Push during the eccentric phase. Similar to any other movement, lock in the eccentric phase by recruiting the antagonist muscles as this creates eccentric-induced co-contraction. For the vertical pulling motion that means firing the shoulders, upper chest, and triceps, particularly towards the end phase of the stretched position. Simply put, it should feel as though you are pushing the bar away from you. This should occur almost automatically simply by achieving the proper position and allowing full elongation

Use eccentric isometrics to help dial in your form and body mechanics as these help the lifter have an enhanced sense of feel and improved ability to find the optimal positions including 90-degree joint angles. Read more in my book MOVEMENT REDEFINED.

Important Details

Range Of Motion 

A highly common training mistake I see in beginners and advanced lifters alike is trying to pull too far and too high on vertical pulling motions such as pullups and lat pull-downs. Rather than trying to touch the bar to your chest or reaching your chin over the bar (both of which can produce dysfunctional mechanics), the goal should be to achieve proper upper back and lat activation by pulling to a position where the bar is approximately in-line with the mid face which will result in approximately 90-degree joint angles at the elbow. Read more about proper body mechanics here.

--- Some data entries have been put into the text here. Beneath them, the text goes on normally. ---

(** C9: after a non-empty sequence of [skip] calls, [skipped_tokens] is the
    length of the list given to the last call alone, so it is the cumulative
    number of skipped tokens only when every earlier list was empty, whereas
    [skipped_samples] counts every call. *)
Theorem skipped_tokens_keeps_last_only (name0 : string) (total : Z)
    (ts : list (list Z)) (tokens : list Z) :
  last ts = Some tokens ->
  let st := run_calls (init name0 total) (map Skip ts) in
  skipped_tokens st = len tokens /\
  skipped_samples st = len ts /\
  (skipped_tokens st = sum_Z (map len ts) <->
   sum_Z (map len (removelast ts)) = 0).
Proof.
  intros Hlast.
  destruct (run_calls_counters name0 total (map Skip ts))
    as (_ & _ & _ & _ & Hss & Hst).
  rewrite skipped_lists_map_Skip in Hss, Hst. rewrite Hlast in Hst.
  simpl. split; [exact Hst|]. split; [exact Hss|].
  rewrite Hst.
  assert (Hts : ts = removelast ts ++ [tokens]).
  { destruct (last_Some ts tokens) as [[l' ->] _]; [exact Hlast|].
    rewrite removelast_last. reflexivity. }
  rewrite Hts at 1. rewrite map_app, sum_Z_app. simpl. lia.
Qed.

Lemma skipped_tokens_keeps_last_only_witness :
  let st := run_calls (init "total" 2) (map Skip [[1; 2]; [3]]) in
  skipped_tokens st = 1 /\ skipped_samples st = 2 /\
  (skipped_tokens st = sum_Z (map len [[1; 2]; [3]]) <->
   sum_Z (map len (removelast [[1; 2]; [3]])) = 0).
Proof.
  apply (skipped_tokens_keeps_last_only "total" 2 [[1; 2]; [3]] [3]).
  reflexivity.
Defined.

(** *** Properties of [tokenize_dataset] *)

Ltac run_M :=
  unfold mbind, M_bind, mret, M_ret, get, lift, modify, update_subset_stats;
  simpl.

Lemma last_lookup_length {A : Type} (l : list A) (x : A) :
  last l = Some x -> l !! pred (length l) = Some x.
Proof. rewrite last_lookup. auto. Qed.

(** Under the invariant the index that the body settles on is in range. *)
Lemma loop_inv_index (cumulative_sizes : list Z) (i : nat) (st : loop_state) :
  loop_inv cumulative_sizes i st ->
  exists size,
    cumulative_sizes !! subset_index st = Some size /\
    ((Z.of_nat i >=? size) = true ->
     (S (subset_index st) < length cumulative_sizes)%nat).
Proof.
  intros (Hlen & Hidx & (total & Hlast & Hi) & Hproc).
  destruct (lookup_lt_is_Some_2 cumulative_sizes (subset_index st) Hidx)
    as [size Hsize].
  exists size. split; [exact Hsize|].
  intros Hge. apply Z.geb_le in Hge.
  destruct (decide (S (subset_index st) < length cumulative_sizes)%nat)
    as [Hlt|Hnlt]; [exact Hlt|].
  apply last_lookup_length in Hlast.
  replace (pred (length cumulative_sizes)) with (subset_index st) in Hlast by lia.
  rewrite Hsize in Hlast. injection Hlast as ->. lia.
Qed.

(** The index that iteration [i] uses for the per-dataset statistics. *)
Definition settled_index (cumulative_sizes : list Z) (i : nat) (st : loop_state) : nat :=
  match cumulative_sizes !! subset_index st with
  | Some size => if Z.of_nat i >=? size then S (subset_index st) else subset_index st
  | None => subset_index st
  end.

Lemma settled_index_in_range (cumulative_sizes : list Z) (i : nat) (st : loop_state) :
  loop_inv cumulative_sizes i st ->
  (settled_index cumulative_sizes i st < length (per_dataset_stats st))%nat.
Proof.
  intros Hinv. destruct (loop_inv_index _ _ _ Hinv) as (size & Hsize & Hnext).
  destruct Hinv as (Hlen & Hidx & _).
  unfold settled_index. rewrite Hsize, Hlen.
  destruct (Z.of_nat i >=? size); [apply Hnext; reflexivity | exact Hidx].
Qed.

(** The progress line never divides by zero under the invariant. *)
Lemma progress_check_ok (cumulative_sizes : list Z) (i : nat) (st : loop_state) :
  loop_inv cumulative_sizes i st ->
  (if (0 <? Z.of_nat i) && (Z.of_nat i mod 10000 =? 0)
   then truediv_check (processed_samples (total_stats st))
   else Ok tt) = Ok tt.
Proof.
  intros (_ & _ & _ & Hproc).
  destruct (Z.ltb_spec 0 (Z.of_nat i)) as [Hpos|Hz]; simpl; [|reflexivity].
  destruct (Z.of_nat i mod 10000 =? 0); [|reflexivity].
  unfold truediv_check. rewrite Hproc.
  destruct (Z.eqb_spec (Z.of_nat i) 0); [lia | reflexivity].
Qed.

Section BodyProperties.

Variable encode_text : string -> list Z.
Variable cumulative_sizes : list Z.
Variable max_count : option Z.
Variable check_tokenization : bool.

(** The state a skipped sample leaves behind. *)
Definition skipped_state (i : nat) (tokens : list Z) (old : TokenStats)
    (st : loop_state) : loop_state :=
  let idx := settled_index cumulative_sizes i st in
  mkLoop (token_writer st) (role_writer st) (jsonl_file st)
    (skip (total_stats st) tokens)
    (<[idx := skip old tokens]> (per_dataset_stats st))
    idx.

Lemma loop_body_below_min (m : Z) (i : nat) (msgs : messages) (st : loop_state)
    (turns : turns_t) (turn_roles tokens role_lables : list Z)
    (num_assistant_tokens : Z) :
  loop_inv cumulative_sizes i st ->
  format_conversation msgs = Ok (turns, turn_roles) ->
  tokenize_turns encode_text turns turn_roles
    = (tokens, role_lables, num_assistant_tokens) ->
  num_assistant_tokens < m ->
  exists old,
    per_dataset_stats st !! settled_index cumulative_sizes i st = Some old /\
    loop_body encode_text cumulative_sizes max_count (Some m) check_tokenization
      i msgs st
    = (skipped_state i tokens old st, Ok Continue).
Proof.
  intros Hinv Hfmt Htok Hlt.
  pose proof (settled_index_in_range _ _ _ Hinv) as Hrange.
  pose proof (progress_check_ok _ _ _ Hinv) as Hprog.
  destruct (lookup_lt_is_Some_2 _ _ Hrange) as [old Hold].
  exists old. split; [exact Hold|].
  destruct (loop_inv_index _ _ _ Hinv) as (size & Hsize & _).
  unfold skipped_state, settled_index in *. rewrite Hsize in *.
  unfold loop_body. run_M. unfold list_getitem at 1. rewrite Hsize. simpl.
  apply Z.ltb_lt in Hlt.
  destruct (Z.of_nat i >=? size); simpl;
    rewrite Hprog; simpl; rewrite Hfmt; simpl; rewrite Htok; unfold below_min;
    rewrite Hlt; simpl; run_M; unfold list_getitem; rewrite Hold; reflexivity.
Qed.

(** The state an accepted sample leaves behind. *)
Definition accepted_state (i : nat) (turns : turns_t) (tokens role_lables : list Z)
    (old : TokenStats) (st : loop_state) : loop_state :=
  let idx := settled_index cumulative_sizes i st in
  mkLoop (add_item (token_writer st) tokens)
    (add_item (role_writer st) role_lables)
    (option_map (fun lines => lines ++ [join_turns turns]) (jsonl_file st))
    (add (total_stats st) tokens)
    (<[idx := add old tokens]> (per_dataset_stats st))
    idx.

(** The condition that [check_tokenization] asserts. *)
Definition tokenization_checks (turns : turns_t) (tokens role_lables : list Z) : bool :=
  if check_tokenization
  then list_Z_eqb (encode_text (join_turns turns)) tokens
       && (len tokens =? len role_lables)
  else true.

Using an excessive range of motion negatively affects all other components of the pulling mechanics. The natural tendency for many lifters is to achieve a maximal range of motion as a means of promoting mobility. Unfortunately, this is actually the very thing that impairs mobility! An exaggerated range of motion produces faulty mechanics and inflammation around the joints, which happen to be the factors that restrict mobility and ROM. Focus on producing optimal and therapeutic 90 degree joint angles and your mobility will actually improve including at end-range positions when needed in extreme situations. Read more about mobility and end range training here.

With that said aiming for 90-degree angles on most movements such as squats, presses, pulls, lunges, & hinges, represents the most effective & therapeutic stimulus not only for optimizing functional strength & hypertrophy but also for minimizing joint stress. Yes of course you can go farther but then it’s no longer producing the optimal training stimulus for the muscles and you’re also increasing the potential consequences. Additionally, 90 degrees represents a position where there’s optimal muscle activation, cross-bridge cycling, anatomical leverage, osteokinematics, the length-tension relationship of muscle fibers, elastic energy, proprioceptive feedback, muscle stiffness, co-contraction, motor control, stretch reflex response, reciprocal inhibition, force production, force absorption, and power output as well as transfer to athletic performance via principles of neuromuscular physiology.

Additionally, because the muscles are in the most biomechanically and neuromuscularly advantageous position to absorb force the 90-degree position is also the safest and most therapeutic for the joints and connective tissue.  Simply put, when we examine and integrate principles of neuromuscular physiology, biomechanics, muscle physiology, osteokinematics, and functional anatomy we find strong support for the notion that the 90-degree position is optimal for most movements in the sagittal plane including, pullups, squats, presses, rows, lunges, hinges, and more.